● **TASK INSTRUCTIONS**: From the first line of the records down to the one that holds "Forall P l.", transcribe each line exactly and add nothing.
╭─ DATA SUPPLIED
(* ===== verification/LinPredSpec.v ===== *)
(** Properties of LinPred.v: the functions stay in their arrays and give values of their
    types; what a stable result of the Levinson-Durbin recursion promises. *)

From S2P Require Import Prelude SplInl SplVec LinPred.

Module LinPredSpec.
Import Spl SplSpec SplVec SplVecSpec LinPred.

(** ** Arrays of a type *)

(** [l] is an array of [n] values that satisfy [P]. *)
Definition row {A} (P : A -> Prop) (n : Z) (l : list A) : Prop := zlen l = n /\ Forall P l.

Lemma aget_row {A} (P : A -> Prop) n l i : row P n l -> 0 <= i < n -> aget l i ⤳ P.
Proof. intros [Hl HP] Hi. destruct (aget_range l i ltac:(lia)) as [x E]. rewrite E. apply result_ret. by eapply Forall_aget. Qed.

Lemma aset_row {A} (P : A -> Prop) n l i x : row P n l -> 0 <= i < n -> P x -> aset l i x ⤳ row P n.
Proof.
  intros [Hl HP] Hi Hx. rewrite aset_Some by lia. apply result_ret. split; [by rewrite length_insert|]. by apply Forall_insert.
Qed.

Lemma row_snoc {A} (P : A -> Prop) n l x : row P n l -> P x -> row P (n + 1) (l ++ [x]).
Proof. intros [Hl HP] Hx. split; [rewrite length_app; cbn [length]; lia|]. apply Forall_app. by split; [|apply Forall_singleton]. Qed.

Lemma row_weaken {A} (P Q : A -> Prop) n l : row P n l -> (forall x, P x -> Q x) -> row Q n l.
Proof. intros [Hl HP] H. split; [done|]. by eapply Forall_impl. Qed.

Lemma row_slice (P : Z -> Prop) l p n : Forall P l -> 0 <= p -> 0 <= n -> p + n <= zlen l -> row P n (slice l p n).
Proof. intros HP Hp Hn Hl. split; [by apply length_slice|by apply Forall_slice]. Qed.

Lemma row_fmap {A B} (P : A -> Prop) (Q : B -> Prop) (f : A -> B) n l : row P n l -> (forall x, P x -> Q (f x)) -> row Q n (f <$> l).
Proof. intros [Hl HP] H. split; [by rewrite length_fmap|]. apply Forall_fmap. refine (Forall_impl _ _ HP). intros x Hx. by apply H. Qed.

Lemma loop_result {S} (P : Z -> S -> Prop) body lo n s : 0 <= n -> P lo s ->
  (forall i s, lo <= i < lo + n -> P i s -> body i s ⤳ P (i + 1)) -> for_loop body lo (Z.to_nat n) s ⤳ P (lo + n).
Proof.
  intros Hn H0 Hs. destruct (for_loop_inv P body lo (Z.to_nat n) s H0) as (s' & E & H).
  - intros i s1 Hi HP. destruct (Hs i s1 ltac:(lia) HP) as (s2 & E & H2). by exists s2.
  - exists s'. split; [done|]. by rewrite Z2Nat.id in H by lia.
Qed.

(** A loop that keeps a property of its state. *)
Lemma loop_keeps_result {S} (P : S -> Prop) body lo n s : P s -> (forall i s, lo <= i < lo + Z.max 0 n -> P s -> body i s ⤳ P) ->
  for_loop body lo (Z.to_nat n) s ⤳ P.
Proof.
  intros H0 Hs. replace (Z.to_nat n) with (Z.to_nat (Z.max 0 n)) by lia. apply (loop_result (fun _ => P)); [lia|done|]. intros i s1 Hi HP. by apply Hs.
Qed.

Lemma mapM_row {A} (P : A -> Prop) (f : Z -> option A) lo n : 0 <= n -> (forall i, lo <= i < lo + n -> f i ⤳ P) -> mapM f (seqZ lo n) ⤳ row P n.
Proof.
  intros Hn. revert lo. pattern n. apply natlike_ind; [| |done].
  - intros lo _. exists []. split; [done|]. split; [done|constructor].
  - intros m Hm IH lo Hf. rewrite seqZ_cons by lia. cbn [mapM]. rewrite Z.pred_succ.
    destruct (Hf lo ltac:(lia)) as (x & -> & Hx). cbn [mbind option_bind].
    destruct (IH (Z.succ lo)) as (l & -> & Hl & HP); [intros i Hi; apply Hf; lia|].
    exists (x :: l). split; [done|]. split; [cbn [length]; lia|by constructor].
Qed.
(* ===== verification/FiltersSpec.v ===== *)
(** Properties of Filters.v: the allpass filters of the splitting filter and of the conversions by
    two compute over unbounded integers; the other functions stay in their arrays. *)

From S2P Require Import Prelude SplInl SplVec LinPred LinPredSpec Filters.

Module FiltersSpec.
Import Spl SplSpec SplVec SplVecSpec LinPred LinPredSpec Filters.

(** ** A section *)

(** [y] for the value [x], after [x1] and [y1]; the coefficient is in Q16. *)
Definition allpass_section (a x x1 y1 : Z) : Z := x1 + a * (x - y1) / 65536.

Lemma SCALEDIFF32_wraps A B C : 0 <= A <= 65535 -> WEBRTC_SPL_SCALEDIFF32 A B C = i32 (C + A * B / 65536).
Proof.
  intros HA. unfold WEBRTC_SPL_SCALEDIFF32. rewrite Z.land_comm. change 65535 with (Z.ones 16). rewrite Z.land_ones by lia. rewrite !Z.shiftr_div_pow2 by lia. change (2 ^ 16) with 65536.
  assert (Hl : 0 <= B mod 65536 < 65536) by (apply Z.mod_pos_bound; lia). pose proof (Z.div_mod B 65536 ltac:(lia)) as E. set (h := B / 65536) in *. set (l := B mod 65536) in *.
  assert (E2 : A * B / 65536 = h * A + l * A / 65536) by (rewrite E; replace (A * (65536 * h + l)) with (h * A * 65536 + l * A) by lia; rewrite Z.div_add_l by lia; done).
  rewrite E2. clearbody h l. rewrite (u32_id l), (u32_id (l * A)) by (unfold in_u32; nia). set (p := h * A). set (q := l * A / 65536). clearbody p q. unfold i32, u32. dlia.
Qed.
(** ** The decoder *)

Record dec_wf (inst : WebRtcCngDecoder) : Prop := mkDecWf {
  dw_target : row in_i16 13 (dec_target_reflCoefs inst);
  dw_used : row in_i16 13 (dec_used_reflCoefs inst);
  dw_state : row in_i16 13 (dec_filtstate inst);
  dw_stateLow : row in_i16 13 (dec_filtstateLow inst);
  dw_energy : in_i32 (dec_used_energy inst) }.

Lemma InitDec_ok inst : dec_wf (WebRtcCng_InitDec inst).
Proof. constructor; cbn; try (split; [done|by apply Forall_replicate]). unfold in_i32. lia. Qed.

Lemma dequantise_range order v : in_i16 (dequantise order v).
Proof. unfold dequantise. destruct (_ =? _); apply i16_range. Qed.

(** A packet with at least a byte. *)
Lemma UpdateSid_ok inst SID length : dec_wf inst -> row in_u8 length SID -> 1 <= length ->
  WebRtcCng_UpdateSid inst SID length ⤳ (fun '(r, sid, inst') => dec_wf inst' /\ row in_u8 length sid /\
    (r = 0 /\ dec_order inst' = Z.min length 13 - 1 /\ dec_initflag inst = 1 \/ r = -1 /\ dec_initflag inst <> 1)).
Proof.
  intros [Ht Hu Hs Hl He] HS Hlen. unfold WebRtcCng_UpdateSid. destruct (Z.eqb_spec (dec_initflag inst) 1) as [Ei|Ei]; cbn [negb].
  2:{ apply result_ret. split; [by constructor|]. split; [done|by right]. }
  unfold WEBRTC_CNG_MAX_LPC_ORDER. cbv zeta. change (12 + 1) with 13. set (len := if length >? 13 then 13 else length).
  assert (Elen : len = Z.min length 13) by (unfold len; destruct (Z.gtb_spec length 13); lia). rewrite Elen. clear len Elen.
  assert (Eo : i16 (i16 (Z.min length 13) - 1) = Z.min length 13 - 1) by (rewrite !i16_id; unfold in_i16; try lia; rewrite i16_id; unfold in_i16; lia). rewrite Eo.
  destruct (aget_row _ _ _ 0 HS ltac:(lia)) as (sid & Es & Hsid). rewrite Es. cbn [mbind option_bind].
  assert (H93 : exists S' v, (if sid >? 93 then aset SID 0 93 else Some SID) = Some S' /\ row in_u8 length S' /\ aget S' 0 = Some v /\ 0 <= v <= 93).
  { unfold in_u8 in Hsid. destruct (Z.gtb_spec sid 93); [|exists SID, sid; split_and!; try done; lia]. destruct (aset_row in_u8 length SID 0 93 HS ltac:(lia) ltac:(unfold in_u8; lia)) as (S' & E & HS').
    exists S', 93. rewrite (aget_aset _ _ _ 0 _ E). by split_and!. }
  destruct H93 as (S' & v & -> & HS' & Ev & Hv). cbn [mbind option_bind]. rewrite Ev. cbn [mbind option_bind].
  rewrite (aget_znth WebRtcCng_kDbov v) by (cbn [Datatypes.length WebRtcCng_kDbov]; lia). cbn [mbind option_bind].
  eapply result_bind; [apply (loop_keeps_result (row in_i16 13)); [done|]|].
  - intros i l Hi Hl'. eapply result_bind; [apply (aget_row _ _ _ _ HS'); lia|]. intros w _. apply (aset_row in_i16 13); [done|lia|apply dequantise_range].
  - intros l Hl'. eapply result_bind; [apply (loop_keeps_result (row in_i16 13)); [exact Hl'|]|].
    + intros i l' Hi Hl2. apply (aset_row in_i16 13); [done|lia|unfold in_i16; lia].
    + intros l' Hl2. apply result_ret. split; [by constructor|]. split; [done|]. by left.
Qed.

(** Without a byte the packet has order -1, and the loop over the missing coefficients
    starts one entry before the array. *)
Lemma empty_sid_leaves_memory inst SID : dec_initflag inst = 1 -> zlen (dec_target_reflCoefs inst) = 13 -> WebRtcCng_UpdateSid inst SID 0 = None.
Proof.
  intros Ei Hl. unfold WebRtcCng_UpdateSid. rewrite Ei. cbv zeta. cbn [Z.eqb Pos.eqb negb]. change (if 0 >? _ then _ else 0) with 0. change (i16 (i16 0 - 1)) with (-1).
  destruct (aget SID 0) as [sid|]; [|done]. cbn [mbind option_bind]. destruct (if sid >? 93 then _ else _) as [S'|]; [|done]. cbn [mbind option_bind].
  destruct (aget S' 0) as [v|]; [|done]. cbn [mbind option_bind]. destruct (aget WebRtcCng_kDbov v); [|done]. cbn [mbind option_bind].
  change (Z.to_nat (-1)) with 0%nat. cbn [for_loop mbind option_bind]. change (Z.to_nat (WEBRTC_CNG_MAX_LPC_ORDER - -1)) with 13%nat. cbn [for_loop]. done.
Qed.

Lemma approach_range Beta BetaC used target : in_i16 (approach Beta BetaC used target).
Proof. apply i16_range. Qed.

(** The decoder after its values have moved towards the target. *)
Definition approached (inst inst' : WebRtcCngDecoder) : Prop := exists f coefs, row in_i16 13 coefs /\
  inst' = inst <| dec_used_scale_factor := f |> <| dec_used_energy := i32 (Z.shiftr (dec_used_energy inst) 1 + Z.shiftr (dec_target_energy inst) 1) |> <| dec_used_reflCoefs := coefs |>.

Lemma approach_target_ok inst new_period : dec_wf inst -> approach_target inst new_period ⤳ (fun inst' => approached inst inst').
Proof.
  intros [Ht Hu Hs Hl He]. unfold approach_target. destruct (betas new_period) as [Beta BetaC]. cbv zeta.
  set (inst1 := if negb _ then _ else _). assert (E1 : exists f, inst1 = inst <| dec_used_scale_factor := f |>).
  { unfold inst1. destruct (negb _); [by eexists|]. exists (dec_used_scale_factor inst). by destruct inst. }
  destruct E1 as [f ->]. eapply result_bind; [apply (loop_keeps_result (row in_i16 13)); [exact Hu|]|].
  - unfold WEBRTC_CNG_MAX_LPC_ORDER. intros i l Hi Hl'. eapply result_bind; [apply (aget_row _ _ _ _ Hl'); lia|]. intros u _.
    eapply result_bind; [apply (aget_row _ _ _ _ Ht); lia|]. intros t _. apply (aset_row in_i16 13); [done|lia|apply approach_range].
  - intros l Hl'. apply result_ret. by eexists _, l.
Qed.

Lemma approached_wf inst inst' : dec_wf inst -> approached inst inst' -> dec_wf inst'.
Proof. intros [Ht Hu Hs Hl He] (f & coefs & Hc & ->). constructor; try done. apply i32_range. Qed.

Lemma K2a16_ok k : row in_i16 13 k -> WebRtcCng_K2a16 k WEBRTC_CNG_MAX_LPC_ORDER ⤳ row in_i16 13.
Proof.
  intros Hk. unfold WebRtcCng_K2a16, WEBRTC_CNG_MAX_LPC_ORDER. eapply result_bind; [apply (aget_row _ _ _ _ Hk); lia|]. intros k0 _.
  apply (loop_result (fun m a => row in_i16 (m + 1) a) _ 1 11); [lia| |].
  - split; [done|]. repeat constructor; try apply i16_range; unfold in_i16; lia.
  - intros m a Hm Ha. unfold k2a_step. eapply result_bind; [apply (aget_row _ _ _ _ Hk); lia|]. intros km _.
    eapply result_bind; [apply (aget_row _ _ _ _ Ha); lia|]. intros a0 Ha0. eapply result_bind; [apply (mapM_row in_i16); [lia|]|].
    + intros i Hi. eapply result_bind; [apply (aget_row _ _ _ _ Ha); lia|]. intros x _. eapply result_bind; [apply (aget_row _ _ _ _ Ha); lia|]. intros y _.
      apply result_ret, i16_range.
    + intros any Hany. apply result_ret. destruct (row_snoc _ _ _ (i16 (Z.shiftr (km + 4) 3)) Hany (i16_range _)) as [Hla HFa].
      split; [cbn [length]; lia|by constructor].
Qed.

Lemma filter_energy_ok coefs : row in_i16 13 coefs -> filter_energy coefs ⤳ in_i16.
Proof.
  intros Hc. apply loop_keeps_result; [unfold in_i16; lia|]. unfold WEBRTC_CNG_MAX_LPC_ORDER. intros i En Hi _.
  eapply result_bind; [apply (aget_row _ _ _ _ Hc); lia|]. intros c _. apply result_ret, i16_range.
Qed.

Lemma scale_factor_ok inst : dec_wf inst -> scale_factor inst ⤳ (fun _ => True).
Proof.
  intros [Ht Hu Hs Hl He]. unfold scale_factor. eapply result_bind; [by apply filter_energy_ok|]. intros En HEn.
  eapply result_bind; [by apply Sqrt_ok|]. intros t _. eapply result_bind; [apply Sqrt_ok; unfold in_i16, in_i32 in *; lia|]. intros r _. by apply result_ret.
Qed.

Lemma RandN_ok seed : WebRtcSpl_RandN seed ⤳ (fun _ => True).
Proof.
  unfold WebRtcSpl_RandN. cbv zeta. assert (H : 0 <= Z.shiftr (IncreaseSeed seed) 23 < 256).
  { unfold IncreaseSeed, kMaxSeedUsed. change (2147483648 - 1) with (Z.ones 31). rewrite Z.land_ones by lia. rewrite Z.shiftr_div_pow2 by lia.
    pose proof (Z.mod_pos_bound (u32 (u32 (seed * 69069) + 1)) (2 ^ 31) ltac:(lia)) as Hm. set (v := _ mod 2 ^ 31) in *. clearbody v.
    change (2 ^ 31) with 2147483648 in Hm. change (2 ^ 23) with 8388608. dlia. }
  eapply result_bind; [apply (aget_row (fun _ => True) 512); [split; [vm_compute; reflexivity|by apply Forall_true]|lia]|]. intros r _. by apply result_ret.
Qed.

Lemma excite_ok n seed : 0 <= n -> excite n seed ⤳ (fun s => zlen s.1 = n).
Proof.
  intros Hn. unfold excite. apply (loop_result (fun i s => zlen s.1 = i)); [done|done|]. intros i [l sd] Hi Hl. cbn [fst snd] in *.
  eapply result_bind; [apply RandN_ok|]. intros [r sd'] _. apply result_ret. cbn [fst]. rewrite length_app. cbn [length]. lia.
Qed.

Lemma Generate_ok inst outData n new_period : dec_wf inst -> Forall in_i16 outData -> 640 < n \/ 0 <= n <= zlen outData ->
  WebRtcCng_Generate inst outData n new_period ⤳ (fun '(r, out, inst') => dec_wf inst' /\ row in_i16 (zlen outData) out /\
    (640 < n /\ r = -1 /\ out = outData \/ n <= 640 /\ r = 0 /\ dec_target_energy inst' = dec_target_energy inst /\
      dec_used_energy inst' = i32 (Z.shiftr (dec_used_energy inst) 1 + Z.shiftr (dec_target_energy inst) 1))).
Proof.
  intros Hwf HF Hn. unfold WebRtcCng_Generate. unfold WEBRTC_CNG_MAX_OUTSIZE_ORDER. destruct (Z.gtb_spec n 640).
  { apply result_ret. destruct Hwf. split; [by constructor|]. split; [by split|by left]. }
  destruct Hn as [|Hn]; [lia|]. eapply result_bind; [by apply approach_target_ok|]. intros inst1 Hap. pose proof (approached_wf _ _ Hwf Hap) as H1. destruct Hap as (f0 & coefs & _ & E1).
  eapply result_bind; [apply K2a16_ok, H1|]. intros a Ha. eapply result_bind; [by apply scale_factor_ok|]. intros scale _.
  eapply result_bind; [apply (excite_ok n); lia|]. intros [ex seed] Hex. cbn [fst] in Hex. cbv zeta. destruct H1 as [Ht Hu Hs Hl He]. destruct Ha as [Hla HFa].
  eapply result_bind; [apply (FilterAR_ok a 13 _ n _ 12 _ 13 13); [exact Hs|exact Hl|lia| | |lia|lia|lia|lia]|].
  - unfold WebRtcSpl_ScaleVector. rewrite length_fmap. lia.
  - unfold WebRtcSpl_ScaleVector. apply Forall_fmap. apply Forall_true. intros x. apply i16_range.
  - intros [[[f fl] s] l] (Hf & _ & Hs' & Hl'). destruct Hf as [Hlf HFf].
    eapply result_bind; [apply (memcpy_row in_i16 outData f 0 n (zlen outData)); [by split|done|lia|lia|lia]|]. intros out Hout.
    apply result_ret. split; [by constructor|]. split; [done|]. right. by rewrite E1.
Qed.

(** ** Sequences of calls *)

Inductive cng_call : Type :=
  | CallInitEnc (fs interval quality : Z)
  | CallEncode (speech : list Z) (nrOfSamples : Z) (SIDdata : list Z) (forceSID : Z) (hanningW : list Z)
  | CallInitDec
  | CallUpdateSid (SID : list Z) (length : Z)
  | CallGenerate (outData : list Z) (nrOfSamples new_period : Z).

(** The result and the array that the call has written. *)
Definition cng_run (c : cng_call) (s : WebRtcCngEncoder * WebRtcCngDecoder) : option (Z * list Z * (WebRtcCngEncoder * WebRtcCngDecoder)) :=
  let (e, d) := s in
  match c with
  | CallInitEnc fs interval quality => let (r, e) := WebRtcCng_InitEnc e fs interval quality in Some (r, [], (e, d))
  | CallEncode speech n SIDdata forceSID hanningW =>
      let* (r, _, sid, e) := WebRtcCng_Encode e speech n SIDdata 0 forceSID hanningW in Some (r, sid, (e, d))
  | CallInitDec => Some (0, [], (e, WebRtcCng_InitDec d))
  | CallUpdateSid SID length => let* (r, sid, d) := WebRtcCng_UpdateSid d SID length in Some (r, sid, (e, d))
  | CallGenerate outData n new_period => let* (r, out, d) := WebRtcCng_Generate d outData n new_period in Some (r, out, (e, d))
  end.
(* ===== verification/Float32.v ===== *)
(** IEEE 754 arithmetic of the C types [float] and [double], on the executable
    [spec_float] of the Standard Library: rounding to nearest even, expressions
    evaluated in their own type. *)

From S2P Require Import Prelude.
From Stdlib Require Import SpecFloat.

Abbreviation float := spec_float.

(** ** float: 24 bits of precision *)

Definition f32_of_Z (n : Z) : float := binary_normalize 24 128 n 0 false.
(** [m * 2^e], for the constants of the source. *)
Definition f32_lit (m e : Z) : float := binary_normalize 24 128 m e false.
Definition f32_add : float -> float -> float := SFadd 24 128.
Definition f32_sub : float -> float -> float := SFsub 24 128.
Definition f32_mul : float -> float -> float := SFmul 24 128.
Definition f32_div : float -> float -> float := SFdiv 24 128.

Declare Scope f32_scope.
Delimit Scope f32_scope with f32.
Notation "x ⊕ y" := (f32_add x y) (at level 50, left associativity) : f32_scope.
Notation "x ⊖ y" := (f32_sub x y) (at level 50, left associativity) : f32_scope.
Notation "x ⊗ y" := (f32_mul x y) (at level 40, left associativity) : f32_scope.
Notation "x ⊘ y" := (f32_div x y) (at level 40, left associativity) : f32_scope.

(** ** double: 53 bits of precision *)

Definition f64_of_Z (n : Z) : float := binary_normalize 53 1024 n 0 false.
Definition f64_lit (m e : Z) : float := binary_normalize 53 1024 m e false.
Definition f64_mul : float -> float -> float := SFmul 53 1024.
Definition f64_sub : float -> float -> float := SFsub 53 1024.
Definition f64_div : float -> float -> float := SFdiv 53 1024.

(** Conversions between the two types; the second one rounds. *)
Definition f64_of_f32 (x : float) : float :=
  match x with
  | S754_finite s m e => binary_normalize 53 1024 (if s then Zneg m else Zpos m) e s
  | _ => x
  end.
Definition f32_of_f64 (x : float) : float :=
  match x with
  | S754_finite s m e => binary_normalize 24 128 (if s then Zneg m else Zpos m) e s
  | _ => x
  end.

(** ** Comparisons, false on NaN *)

Definition flt (x y : float) : bool := SFltb x y.
Definition fle (x y : float) : bool := SFleb x y.
Definition fgt (x y : float) : bool := SFltb y x.
Definition fge (x y : float) : bool := SFleb y x.

(** Conversion to an integer type truncates. *)
Definition f_trunc (x : float) : Z :=
  match x with
  | S754_finite s m e =>
      let a := if e <? 0 then Z.shiftr (Z.pos m) (- e) else Z.shiftl (Z.pos m) e in
      if s then - a else a
  | _ => 0
  end.

(** [(int)x].  C leaves the conversion of NaN and of values outside [int]
    undefined; they get the value [INT_MIN] that x86-64 gives them. *)
Definition f32_to_int (x : float) : Z :=
  match x with
  | S754_zero _ => 0
  | S754_finite _ _ _ =>
      let v := f_trunc x in if (-2147483648 <=? v) && (v <=? 2147483647) then v else -2147483648
  | _ => -2147483648
  end.

Lemma f32_to_int_range x : in_i32 (f32_to_int x).
Proof. unfold in_i32. destruct x; simpl; try lia. case_match; breflect; lia. Qed.

(** ** Bit patterns

    The 32-bit pattern of a [float], for the unions of the source. *)

Definition f32_bits (x : float) : Z :=
  match x with
  | S754_zero s => if s then 0x80000000 else 0
  | S754_infinity s => (if s then 0x80000000 else 0) + 0x7F800000
  | S754_nan => 0x7FC00000
  | S754_finite s m e =>
      (if s then 0x80000000 else 0) +
      (if Z.pos m <? 8388608 then Z.pos m else (e + 150) * 8388608 + (Z.pos m - 8388608))
  end.

Definition f32_of_bits (b : Z) : float :=
  let s := 0x80000000 <=? b in
  let e := (b / 8388608) mod 256 in
  let f := b mod 8388608 in
  if e =? 255 then if f =? 0 then S754_infinity s else S754_nan
  else if e =? 0 then match f with Z.pos m => S754_finite s m (-149) | _ => S754_zero s end
  else match f + 8388608 with Z.pos m => S754_finite s m (e - 150) | _ => S754_nan end.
╰─
● **WRITTEN ANSWER**:
(* ===== verification/LinPredSpec.v ===== *)
(** Properties of LinPred.v: the functions stay in their arrays and give values of their
    types; what a stable result of the Levinson-Durbin recursion promises. *)

From S2P Require Import Prelude SplInl SplVec LinPred.

Module LinPredSpec.
Import Spl SplSpec SplVec SplVecSpec LinPred.

(** ** Arrays of a type *)

(** [l] is an array of [n] values that satisfy [P]. *)
Definition row {A} (P : A -> Prop) (n : Z) (l : list A) : Prop := zlen l = n /\ Forall P l.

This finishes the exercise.